The Offering is expected to close on or about May 23, 2024, or such other date as the Company and the Underwriters may agree and is subject to certain conditions including, but not limited to, the receipt of all necessary regulatory and other approvals including the acceptance of the Toronto Stock Exchange.


The Company will pay a fee in connection with the Offering comprised of (i) a cash fee equal to 6.0% of the aggregate gross proceeds of the Offering (“Cash Commission”), and (ii) an aggregate number of compensation warrants (each, a “Compensation Warrant”) equal to 6.0% of the aggregate number of Common Shares issued pursuant to the Offering. Each Compensation Warrant will be exercisable to acquire one Common Share at an exercise price equal to the offering price for a period of 24 months from the closing date, subject to adjustment in certain events. Each of the Cash Commission payable and Compensation Warrants issuable to the Underwriters will be reduced to 3% with respect to certain purchasers identified on the Company’s president’s list.

All securities issued in connection with the LIFE Tranche are expected to be immediately freely tradeable under applicable Canadian securities laws if sold to purchasers resident in Canada. All securities issued in connection with the Concurrent Private Placement Tranche and the Compensation Warrants and underlying Common Shares will, where applicable, be subject to a statutory hold period of four months and one day following the date of issuance in accordance with applicable Canadian securities laws.

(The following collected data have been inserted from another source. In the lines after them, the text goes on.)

(* ===== verification/SocketRecordOps.v ===== *)
(** * Record operations of the socket table

    The operations of [posix/src/socket.rs] on record queues preserve the
    table's invariant: sending and transferring records, connecting and
    disconnecting datagram sockets, and the receives whose outcome is
    published by a callback before anything is removed. *)

From S2P Require Import Prelude SocketProtocol SocketRights SocketStream SocketRecord.
From S2P Require Import Socket SocketGraph SocketTable SocketOps.

Section record_ops.
Context {SP : SocketProtocol}.

Lemma socket_world_eta w : mkWorld (heap w) (streams w) = w.
Proof. by destruct w. Qed.

Lemma record_read_terminal_quietly id st :
  streams_ok st →
  let '(st', r) := record_read_terminal id st in quietly st st' ∧ (∀ b, r = Ok b → st' = st).
Proof.
  intros Hst. unfold record_read_terminal. pose proof (quietly_refl st Hst) as Hq.
  destruct (endpoint st id) as [e|] eqn:E; [|by split]. apply endpoint_Ok in E.
  pose proof (find_ok _ _ _ Hst E) as He.
  case_ifs; try by split. split; [|done].
  eapply update_quietly; try done. destruct He. constructor; simpl; eauto.
Qed.

(** ** Sending *)

(** A record reaches the destination with its references, or nothing
    happens and the references are returned. *)
Lemma commit_record_to_ok A others alloc id destination src data rights w :
  world_ok A (rights :: others) w → whole rights →
  match commit_record_to_with_rights alloc id destination src data rights w with
  | (w', Ok (n, route)) => world_ok A others w' ∧ n = zlen data ∧ route = (id, destination) ∧
      ∃ e q q', find_endpoint destination (entries (streams w)) = Some e ∧ ep_records e = Some q ∧
        w' = update_world destination (set_records (Some q')) w ∧
        records q' = records q ++ [mkPacket src (Some id) data (Some rights)]
  | (w', Err (_, rights')) => w' = w ∧ rights' = rights
  end.
Proof.
  intros Hw Hwh. unfold commit_record_to_with_rights.
  destruct (record_send_to_ready _ _ _ _) as [[]|]; [|done|done].
  destruct (endpoint _ id) as [entry|]; [|done]. destruct (endpoint _ destination) as [target|] eqn:E; [|done].
  apply endpoint_Ok in E. destruct (ep_records target) as [q|] eqn:Eq; [|done].
  pose proof (find_ok _ _ _ (wk_streams _ _ _ Hw) E) as Ht.
  pose proof (push_with_rights_spec A alloc src data (ep_send_capacity entry) (Some id) rights q (heap w) []) as Hs.
  destruct (world_records _ _ _ _ _ _ Hw E Eq) as [rest Hh].
  pose proof (Hs (rest ++ others) (eo_packets _ Ht q Eq) Hwh ltac:(owned_by Hh)) as Hr.
  destruct (push_with_rights _ _ _ _ _ _ q) as [q' [n|[e rights']]].
  - destruct Hr as (-> & Hrec & Hq & _ & _). split_and!; try done.
    + apply (set_records_ok A (rights :: others) _ _ _ _ target q); try done. intros rest' Hh'.
      by apply (Hs (rest' ++ others) (eo_packets _ Ht q Eq) Hwh ltac:(owned_by Hh')).
    + by exists target, q, q'.
  - destruct Hr as (-> & -> & _). split; [|done]. destruct w as [h st]. unfold update_world. simpl. f_equal.
    eapply update_id; [done|]. destruct target. simpl in *. by subst.
Qed.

This press release shall not constitute an offer to sell or the solicitation of an offer to buy nor shall there be any sale of the securities in any jurisdiction in which such offer, solicitation or sale would be unlawful prior to registration or qualification under the securities laws of any such jurisdiction. This press release does not constitute an offer of securities for sale in the United States. The securities being offered have not been, nor will they be, registered under the United States Securities Act of 1933, as amended, and such securities may not be offered or sold within the United States absent registration under U.S. federal and state securities laws or an applicable exemption from such U.S. registration requirements.



Tantalus is a technology company dedicated to helping utilities modernize their distribution grids by harnessing the power of data across all their devices and systems deployed throughout the entire distribution grid. We offer a grid modernization platform across multiple levels: intelligent connected devices, communications networks, data management, enterprise applications and analytics. Our solutions provide utilities with the flexibility they need to get the most value from existing infrastructure investments while leveraging advanced capabilities to plan for future requirements. Learn more at http://www.tantalus.com/.

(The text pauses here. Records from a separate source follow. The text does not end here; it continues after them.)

(* ===== verification/SocketReceiveWait.v ===== *)
(** * One-shot socket notifications

    Models [posix/src/socket_receive_wait.rs]: a job that becomes ready when
    its socket can be read, or can accept a record, and stays ready.  Each
    job owns the source handle it was started with; [Account] counts the
    handles that jobs adopted and gave back. *)

From S2P Require Import Prelude SocketProtocol SocketRights SocketStream SocketRecord.
From S2P Require Import Socket SocketTable SocketObject.

(** ** Adopted handles *)

Record Account (H : Type) := mkAccount { adopted_handles : list H; returned_handles : list H }.
Arguments mkAccount {H}.
Arguments adopted_handles {H}.
Arguments returned_handles {H}.
Definition adopt_handle {H} (h : H) (a : Account H) : Account H :=
  mkAccount (adopted_handles a ++ [h]) (returned_handles a).
(** The native close callback. *)
Definition return_handle {H} (h : H) (a : Account H) : Account H :=
  mkAccount (adopted_handles a) (returned_handles a ++ [h]).
Definition settled {H} (held : list H) (a : Account H) : Prop := adopted_handles a ≡ₚ returned_handles a ++ held.

#[export] Instance settled_perm {H} : Proper ((≡ₚ) ==> eq ==> iff) (@settled H).
Proof. intros l l' Hl a ? <-. unfold settled. by rewrite Hl. Qed.
Lemma adopt_handle_settled {H} (h : H) held a : settled held a → settled (h :: held) (adopt_handle h a).
Proof. unfold settled. simpl. intros ->. solve_Permutation. Qed.
Lemma return_settled {H} (h : H) held a : settled (h :: held) a → settled held (return_handle h a).
Proof. unfold settled. simpl. intros ->. solve_Permutation. Qed.

(** ** The jobs *)

Inductive Condition := ReceiveCondition (minimum : Z) | SendRecord (length : Z).
Record WaitJob (H : Type) := mkWait {
  wj_id : Z; wj_socket : Z; wj_source : H; wj_condition : Condition; wj_ready : bool }.
Arguments mkWait {H}.
Arguments wj_id {H}.
Arguments wj_socket {H}.
Arguments wj_source {H}.
Arguments wj_condition {H}.
Arguments wj_ready {H}.
Record ReceiveWaits (H : Type) := mkWaits { rw_next : Z; rw_jobs : list (WaitJob H) }.
Arguments mkWaits {H}.
Arguments rw_next {H}.
Arguments rw_jobs {H}.

Section waits.
Context {SP : SocketProtocol} {PV : Provider} {H Y : Type}.

Definition waits_new : ReceiveWaits H := mkWaits 1 [].

(** [Condition::ready]. *)
Definition condition_ready (c : Condition) (st : Streams) (socket : Z) : result Z bool :=
  match c with
  | ReceiveCondition minimum => receive_wait_ready st socket minimum
  | SendRecord length => ancillary_send_ready st socket length
  end.

(** [ReceiveWaits::start_condition]; [start] and [start_send] choose the
    condition. *)
Definition start_condition (alloc : bool) (st : Streams) (socket : Z) (c : Condition) (source : H)
    : stM (ReceiveWaits H) Z Z := λ s,
  match (ready ← condition_ready c st socket;
         _ ← ensure (negb ((zlen (rw_jobs s) =? MAX_SOCKETS) || (rw_next s >? MAX_DESCRIPTION_ID))) (-23);
         _ ← ensure alloc (-12); Ok ready) with
  | Err e => (s, Err e)
  | Ok ready =>
      (mkWaits (rw_next s + 1) (rw_jobs s ++ [mkWait (rw_next s) socket source c ready]), Ok (rw_next s))
  end.

(** [ReceiveWaits::ready]. *)
Definition wait_ready (s : ReceiveWaits H) (id : Z) : result Z bool :=
  wj_ready <$> ok_or (-9) (snd <$> list_find (λ j, wj_id j = id) (rw_jobs s)).

(** [ReceiveWaits::pump]: the jobs and the identifiers that were signalled. *)
Definition pump_wait (st : Streams) (j : WaitJob H) : WaitJob H :=
  mkWait (wj_id j) (wj_socket j) (wj_source j) (wj_condition j)
    (wj_ready j || match condition_ready (wj_condition j) st (wj_socket j) with Ok b => b | Err _ => true end).
Definition pump_waits (st : Streams) (s : ReceiveWaits H) : ReceiveWaits H * list Z :=
  let jobs := pump_wait st <$> rw_jobs s in
  (mkWaits (rw_next s) jobs, wj_id <$> filter (λ j, wj_ready j = true) jobs).

(** [ReceiveWaits::release]. *)
Definition release_wait (close : H → Y → Y) (id : Z) (s : ReceiveWaits H) (y : Y)
    : ReceiveWaits H * Y * result Z unit :=
  match iter_position (λ j, wj_id j =? id) (rw_jobs s) with
  | None => (s, y, Err (-9))
  | Some index =>
      match rw_jobs s !! index with
      | None => (s, y, Err (-9))
      | Some j => (mkWaits (rw_next s) (swap_remove index (rw_jobs s)), close (wj_source j) y, Ok tt)
      end
  end.

(** [ReceiveWaits::handle_provider_request]. *)
Definition wait_request (close : H → Y → Y) (request : list Z) (flags attachments : Z) (s : ReceiveWaits H) (y : Y)
    : ReceiveWaits H * Y * result Z (option Z) :=
  match provider_decode request with
  | None => (s, y, Err (-22))
  | Some (h, _) =>
      if negb (flags =? IPC_DELIVERY_NATIVE_OBJECT) then (s, y, Err (-13))
      else if negb (attachments =? 0) then (s, y, Err (-22))
      else if negb (pr_opcode h =? PROVIDER_RELEASE) then (s, y, Err (-95))
      else match tagged_id WAIT_TAG (pr_object h) with
      | Err e => (s, y, Err e)
      | Ok id =>
          match release_wait close id s y with
          | (s, y, Err e) => (s, y, Err e)
          | (s, y, Ok _) => (s, y, Ok None)
          end
      end
  end.

(** ** Lemmas *)

Definition sources (s : ReceiveWaits H) : list H := wj_source <$> rw_jobs s.

Record waits_ok (s : ReceiveWaits H) : Prop := {
  rw_ids : NoDup (wj_id <$> rw_jobs s);
  rw_range j : j ∈ rw_jobs s → 1 ≤ wj_id j < rw_next s;
  rw_bound : 1 ≤ rw_next s ≤ MAX_DESCRIPTION_ID + 1;
  rw_count : zlen (rw_jobs s) ≤ MAX_SOCKETS;
}.

(** A job is created with the readiness of the moment. *)
Lemma start_condition_ok alloc st socket c source s :
  waits_ok s →
  match start_condition alloc st socket c source s with
  | (s', Ok id) => waits_ok s' ∧ sources s' = sources s ++ [source] ∧ id = rw_next s ∧
      ∃ b, condition_ready c st socket = Ok b ∧ rw_jobs s' = rw_jobs s ++ [mkWait id socket source c b]
  | (s', Err _) => s' = s
  end.
Proof.
  intros [W1 W2 W3 W4]. unfold start_condition. destruct (condition_ready c st socket) as [b|]; simpl; [|done].
  destruct (_ || _) eqn:E; simpl; [done|]. apply orb_false_iff in E as [E1 E2]. destruct alloc; simpl; [|done].
  split_and!; [|unfold sources; simpl; by rewrite fmap_app|done|by exists b]. split; simpl; try lia.
  - rewrite fmap_app. apply NoDup_app. split_and!; [done| |apply NoDup_singleton].
    intros x (j & -> & Hj)%list_elem_of_fmap Hx. apply list_elem_of_singleton in Hx. simpl in Hx. apply W2 in Hj. lia.
  - intros j [Hj|Hj%list_elem_of_singleton]%elem_of_app; [apply W2 in Hj; lia|subst j; simpl; lia].
  - rewrite zlen_app, zlen_cons, zlen_nil. unfold MAX_SOCKETS in *. lia.
Qed.

Lemma pump_waits_ok st s :
  waits_ok s → waits_ok (fst (pump_waits st s)) ∧ sources (fst (pump_waits st s)) = sources s.
Proof.
  intros [W1 W2 W3 W4]. unfold pump_waits, sources. simpl. rewrite <- list_fmap_compose. split; [|done].
  split; simpl; try done.
  - by rewrite <- list_fmap_compose.
  - intros j (j' & -> & Hj)%list_elem_of_fmap. by apply W2 in Hj.
  - unfold zlen in *. by rewrite length_fmap.
Qed.

Lemma release_wait_perm id s k j :
  iter_position (λ j, wj_id j =? id) (rw_jobs s) = Some k → rw_jobs s !! k = Some j →
  waits_ok s → waits_ok (mkWaits (rw_next s) (swap_remove k (rw_jobs s))) ∧
  sources s ≡ₚ wj_source j :: sources (mkWaits (rw_next s) (swap_remove k (rw_jobs s))) ∧ wj_id j = id.
Proof.
  intros E Hj [W1 W2 W3 W4]. apply iter_position_Some in E as (j' & Hj' & Hid & _). rewrite Hj in Hj'. injection Hj' as <-.
  pose proof (swap_remove_perm _ _ _ Hj) as Hp. unfold sources. simpl.
  remember (swap_remove k (rw_jobs s)) as rest eqn:Er. clear Er.
  rewrite <- Hp in W1. csimpl in W1. apply NoDup_cons in W1 as [_ W1]. split_and!; [|rewrite <- Hp; done|lia].
  split; simpl; try done.
  - intros x Hx. apply W2. rewrite <- Hp. by right.
  - unfold zlen in *. rewrite <- Hp in W4. simpl in W4. lia.
Qed.
End waits.

Lemma release_wait_ok {H} id (s : ReceiveWaits H) a held :
  waits_ok s → settled (sources s ++ held) a →
  let '(s', a', _) := release_wait return_handle id s a in waits_ok s' ∧ settled (sources s' ++ held) a'.
Proof.
  intros Hs Ha. unfold release_wait. destruct (iter_position _ _) as [k|] eqn:E; [|done].
  destruct (rw_jobs s !! k) as [j|] eqn:Ej; [|done]. destruct (release_wait_perm _ _ _ _ E Ej Hs) as (Hok & Hp & _).
  split; [done|]. apply return_settled. by rewrite Hp in Ha.
Qed.
(* ===== verification/SocketTheorems.v ===== *)
(** * Correctness of the socket worker

    The invariant of the worker's state, that every turn of its loop
    preserves it without a panic, and what it says about the references and
    handles the worker owns. *)

From S2P Require Import Prelude SocketGc SocketProtocol SocketRights SocketStream SocketRecord.
From S2P Require Import Socket SocketGraph SocketTable SocketOps SocketRelease SocketRecordOps SocketBinding SocketObject.
From S2P Require Import SocketConnect SocketReceiveWait SocketRoute SocketTransfer SocketProvider SocketCollect SocketWorker.

Section worker_proofs.
Context {SP : SocketProtocol} {NP : NodeProtocol} {PV : Provider} {SC : SocketControls} {WP : WorkerProtocol}.
Context {Y : Type} `{!Filesystem Z Y} {B : Type} {RB : RecordBuffer B}.
Context (service_process : Z).
Implicit Type k : Worker (Ledger Z Y).

(** The files, and the source handles, that some part of the worker owns. *)
Definition owned_files k : list Z :=
  files (wr_bindings k) ++ target_files (cn_jobs (wr_connections k)) ++ route_files (wr_routes k).
Definition owned_sources k : list Z := sources (wr_waits k) ++ route_sources (wr_routes k).

Record worker_ok k : Prop := {
  wo_transfer : transfer_ok (wr_adopted k) [] (wr_transfers k) (wr_world k);
  wo_bindings : bindings_ok (wr_bindings k);
  wo_connections : connections_ok (wr_connections k);
  wo_waits : waits_ok (wr_waits k);
  wo_routes : routes_ok (wr_routes k);
  wo_files : balanced (owned_files k) (wr_files k);
  wo_sources : settled (owned_sources k) (wr_sources k);
}.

This news release includes information, statements, beliefs and opinions which are forward-looking, and which reflect current estimates, expectations and projections about future events, including, but not limited to, statements regarding the Offering generally, the terms thereof, the use of proceeds, the jurisdictions in which the Offering will be conducted, the filing of the offering materials and the satisfaction of the conditions of closing of the Offering, including the receipt, in a timely manner, of required approvals, the date of completion of the Offering, and other statements that contain words such as “believe,” “expect,” “project,” “should,” “seek,” “anticipate,” “will,” “intend,” “positioned,” “risk,” “plan,” “may,” “estimate” or, in each case, their negative and words of similar meaning. By its nature, forward-looking information involves a number of risks, uncertainties and assumptions that could cause actual results or events to differ materially from those expressed or implied by the forward-looking information. These risks, uncertainties and assumptions could adversely affect the outcome and financial effects of the plans and events described herein.

A more complete discussion of the risks and uncertainties facing the Company is disclosed under the heading “Risk Factors” in the Company’s Annual Information Form dated March 31, 2024, as well as the Company’s continuous disclosure filings with Canadian securities regulatory authorities available at www.sedarplus.ca.

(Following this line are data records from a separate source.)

(** Process 7 accepts socket 3. *)
Lemma accept_atomic_witness :
  let '(st', r) := accept_streams 1 NONBLOCKING (7, 7) (Ok tt) true listening_streams in
  quietly listening_streams st' ∧ r = Ok [1; 3] ∧
  find_endpoint 3 (entries st') = Some (accepted_as NONBLOCKING (7, 7) (endpoint_at 2 listening_streams)).
Proof.
  pose proof (accept_atomic 1 3 listening_streams (endpoint_at 0 listening_streams) (endpoint_at 2 listening_streams)
    (mkListener 1 [3]) NONBLOCKING (7, 7) (Ok tt) true listening_streams_ok eq_refl eq_refl eq_refl eq_refl eq_refl) as H.
  destruct (accept_streams 1 NONBLOCKING (7, 7) (Ok tt) true listening_streams) as [st' r].
  destruct H as (H & Hr & H' & _); [by vm_compute|reflexivity|]. done.
Defined.


(** A record sequence socket that reports 4096 bytes accepts 65536. *)
Definition small_listener : list example_call := [
  create_one SequencedPacket; control_object 1 CONTROL_BIND [] (Some (UnixPath [47]));
  control_object 1 CONTROL_SET_RECEIVE_CAPACITY [0; 16; 0; 0] None;
  control_object 1 CONTROL_LISTEN [1; 0; 0; 0] None; create_one SequencedPacket].
Lemma small_listener_ok : calls_ok small_listener.
Proof. calls_are_ok. Qed.
Definition small_streams : Streams := Eval vm_compute in wr_streams (after small_listener).
Lemma small_streams_ok : streams_ok small_streams.
Proof.
  assert (small_streams = wr_streams (after small_listener)) as -> by (vm_compute; reflexivity).
  apply after_streams, small_listener_ok.
Qed.
Lemma accepted_capacity_ignored_witness :
  ∃ a, find_endpoint 3 (entries (fst (connect_internal true 2 1 None None small_streams))) = Some a ∧
    ep_receive_capacity a = 4096 ∧ enforced_capacity a = 65536.
Proof.
  destruct (accepted_capacity_ignored true 2 1 None None small_streams
    (fst (connect_internal true 2 1 None None small_streams)) 3 (endpoint_at 0 small_streams)
    small_streams_ok eq_refl eq_refl eq_refl) as (a & Ha & H1 & H2).
  exists a. split; [done|]. rewrite H1, H2. split; reflexivity.
Defined.

(** ** Two connected sockets *)

Definition paired_streams : Streams := Eval vm_compute in wr_streams (after [pair_up Stream]).
Lemma pair_ok k : calls_ok [pair_up k].
Proof. calls_are_ok. Qed.
Lemma paired_streams_ok : streams_ok paired_streams.
Proof.
  assert (paired_streams = wr_streams (after [pair_up Stream])) as -> by (vm_compute; reflexivity).
  apply after_streams, pair_ok.
Qed.
Definition paired_world : World := mkWorld (mkHeap ∅ 1 ∅ []) paired_streams.
Definition one_right : Bundle := mkBundle [1] (mkCharge 0 1).
(** A read returns at most one reference: it ends before the next one. *)
Definition exchange : list Flow :=
  [Flow_write true [10]; Flow_send true [20; 30] one_right; Flow_send true [40] one_right; Flow_read 8; Flow_read 8; Flow_read 8].
Definition exchanged : list Flow_result :=
  [Accepted (Ok 1); Accepted (Ok 2); Accepted (Ok 1); Delivered [10; 20; 30] (Some one_right); Delivered [40] (Some one_right);
   Refused (-11)].

Lemma paired_carries : carries 1 2 65536 [] paired_world.
Proof.
  split; [exact paired_streams_ok|].
  exists (endpoint_at 0 paired_streams), (endpoint_at 1 paired_streams). split_and!; try reflexivity. discriminate.
Qed.
Lemma stream_refines_witness :
  let '(w', rs) := run_flow 1 2 exchange paired_world in
  rs = exchanged ∧
  carries 1 2 65536 [] w'.
Proof.
  pose proof (stream_refines 1 2 65536 exchange [] paired_world paired_carries) as H.
  destruct (run_flow 1 2 exchange paired_world) as [w' rs].
  assert (run_conduit 65536 exchange [] = ([], exchanged)) as Hc by (vm_compute; reflexivity).
  rewrite Hc in H. destruct H as (H1 & H2 & _); [|done].
  intros alloc data rights Hin. unfold exchange in Hin.
  repeat (apply elem_of_cons in Hin as [Hin|Hin]; [try discriminate Hin; injection Hin as -> -> ->; reflexivity|]).
  by apply elem_of_nil in Hin.
Defined.

(** ** A connection that waited *)

Definition crowded : Worker (Ledger Z Nodes) := Eval vm_compute in after crowding.
Lemma crowded_ok : worker_ok crowded.
Proof.
  assert (crowded = after crowding) as -> by (vm_compute; reflexivity). apply after_ok, crowding_ok.
Qed.
(** Socket 3 is accepted, and socket 4 connects as socket 6: the acceptance reserved 5. *)
Definition uncrowded : Streams := Eval vm_compute in fst (accept_streams 1 0 (7, 7) (Ok tt) true (wr_streams crowded)).
Lemma uncrowded_ok : streams_ok uncrowded.
Proof.
  pose proof (accept_outcome 1 3 (wr_streams crowded) (endpoint_at 0 (wr_streams crowded)) (endpoint_at 2 (wr_streams crowded))
    (mkListener 1 [3]) (streams_of _ crowded_ok) eq_refl eq_refl eq_refl eq_refl eq_refl) as H.
  specialize (H ltac:(by vm_compute) 0 (7, 7) (Ok tt) true eq_refl).
  assert (fst (accept_streams 1 0 (7, 7) (Ok tt) true (wr_streams crowded)) = uncrowded) as E by (vm_compute; reflexivity).
  destruct (accept_streams 1 0 (7, 7) (Ok tt) true (wr_streams crowded)) as [st r]. simpl in E. subst st.
  by destruct H as [[] _].
Qed.
Lemma connections_served_witness :
  let '(c', st', y', finished) := pump (λ _, true) (wr_bindings crowded) (wr_connections crowded) uncrowded (wr_files crowded) in
  finished = [(1, 4, Ok (1, 6))] ∧ connections_ok c' ∧ quietly uncrowded st'.
Proof.
  destruct (pump (λ _, true) (wr_bindings crowded) (wr_connections crowded) uncrowded (wr_files crowded))
    as [[[c' st'] y'] finished] eqn:E.
  pose proof (connections_served (λ _, true) (wr_bindings crowded) (wr_connections crowded) uncrowded (wr_files crowded)
    (bound_file <$> wr_bindings crowded) (wo_connections _ crowded_ok) uncrowded_ok) as H.
  rewrite E in H. destruct H as (H1 & H2 & _).
  - pose proof (wo_files _ crowded_ok) as Hf. unfold balanced in *. rewrite Hf. apply Permutation_app_head.
    apply (Permutation_swap 102 100 []).
  - split; [|done]. vm_compute in E. injection E as _ _ _ <-.
    reflexivity.
Defined.

(** ** A cycle *)

(** Handle 51 refers to socket 2, in whose queue it is; there is no other
    reference to socket 2. *)
Definition sent_world : World := Eval vm_compute in wr_world (after sending).
Definition identify_51 (h : Z) : result Z (option Z) := Ok (if h =? 51 then Some 2 else None).
Definition counted (i : Z) : result Z Z := if i =? 3 then Err (-11) else Ok 1.
Lemma sent_world_ok : ∃ A, world_ok A [] sent_world.
Proof.
  assert (sent_world = wr_world (after sending)) as -> by (vm_compute; reflexivity).
  destruct (after_world sending sending_ok) as [A H]. exists A. by vm_compute in H |- *.
Qed.
Lemma cycles_collected_witness :
  match collect identify_51 counted (λ _, true) true (λ _, true) sent_world with
  | Some (w', Ok g) => g = [2] ∧ collected [2] (streams sent_world) (streams w') ∧ closed (heap w') = [(0, 51)]
  | _ => False
  end.
Proof.
  destruct sent_world_ok as [A HA].
  pose proof (cycles_collected identify_51 counted A [] (λ _, true) true (λ _, true) sent_world HA) as H.
  destruct (collect identify_51 counted (λ _, true) true (λ _, true) sent_world) as [[w' r]|] eqn:E; [|done].
  vm_compute in E. injection E as <- <-. destruct H as (_ & H & _). split; [done|split; [done|reflexivity]].
Defined.

(** Socket 3 waits to be accepted and has no native object. *)
Definition stalling : list example_call := listening Stream ++ [
  transfer_on [mkItem 50 0 32 (Ok 2)] (Begin_request 2 1) [];
  transfer_on [mkItem 60 0 128 (Ok (TRANSFER_TAG + 1)); mkItem 51 0 4 (Ok 9)]
    (Append_request 0 1 [Some (mkMetadata 1 0 0)]) [];
  transfer_on [mkItem 61 0 128 (Ok (TRANSFER_TAG + 1)); mkItem 62 0 80 (Ok 0)] (Commit_request 0) [10; 20]].
Definition stalled_world : World := Eval vm_compute in wr_world (after stalling).
Lemma collection_stalled_witness :
  ∃ e, collect identify_51 counted (λ _, true) true (λ _, true) stalled_world = Some (stalled_world, Err e).
Proof.
  apply (collection_stalled identify_51 counted (λ _, true) true (λ _, true) stalled_world [(3, 2)] 3);
    [reflexivity| |reflexivity|discriminate].
  vm_compute. do 2 right. left.
Defined.

(** ** A transfer that is ready *)

Definition ready : Worker (Ledger Z Nodes) := Eval vm_compute in after (take 3 sending).
Lemma ready_ok : worker_ok ready.
Proof.
  assert (ready = after (take 3 sending)) as -> by (vm_compute; reflexivity).
  apply after_ok. apply Forall_take, sending_ok.
Qed.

In making the forward-looking statements in this news release, the Company has applied several material assumptions, including without limitation, assumptions regarding the Company receiving all required approvals, the amount to be raised, the use of the net proceeds of the Offering as announced or at all, the satisfaction or waiver of the conditions of closing of the Offering and the completion of the Offering on the expected terms.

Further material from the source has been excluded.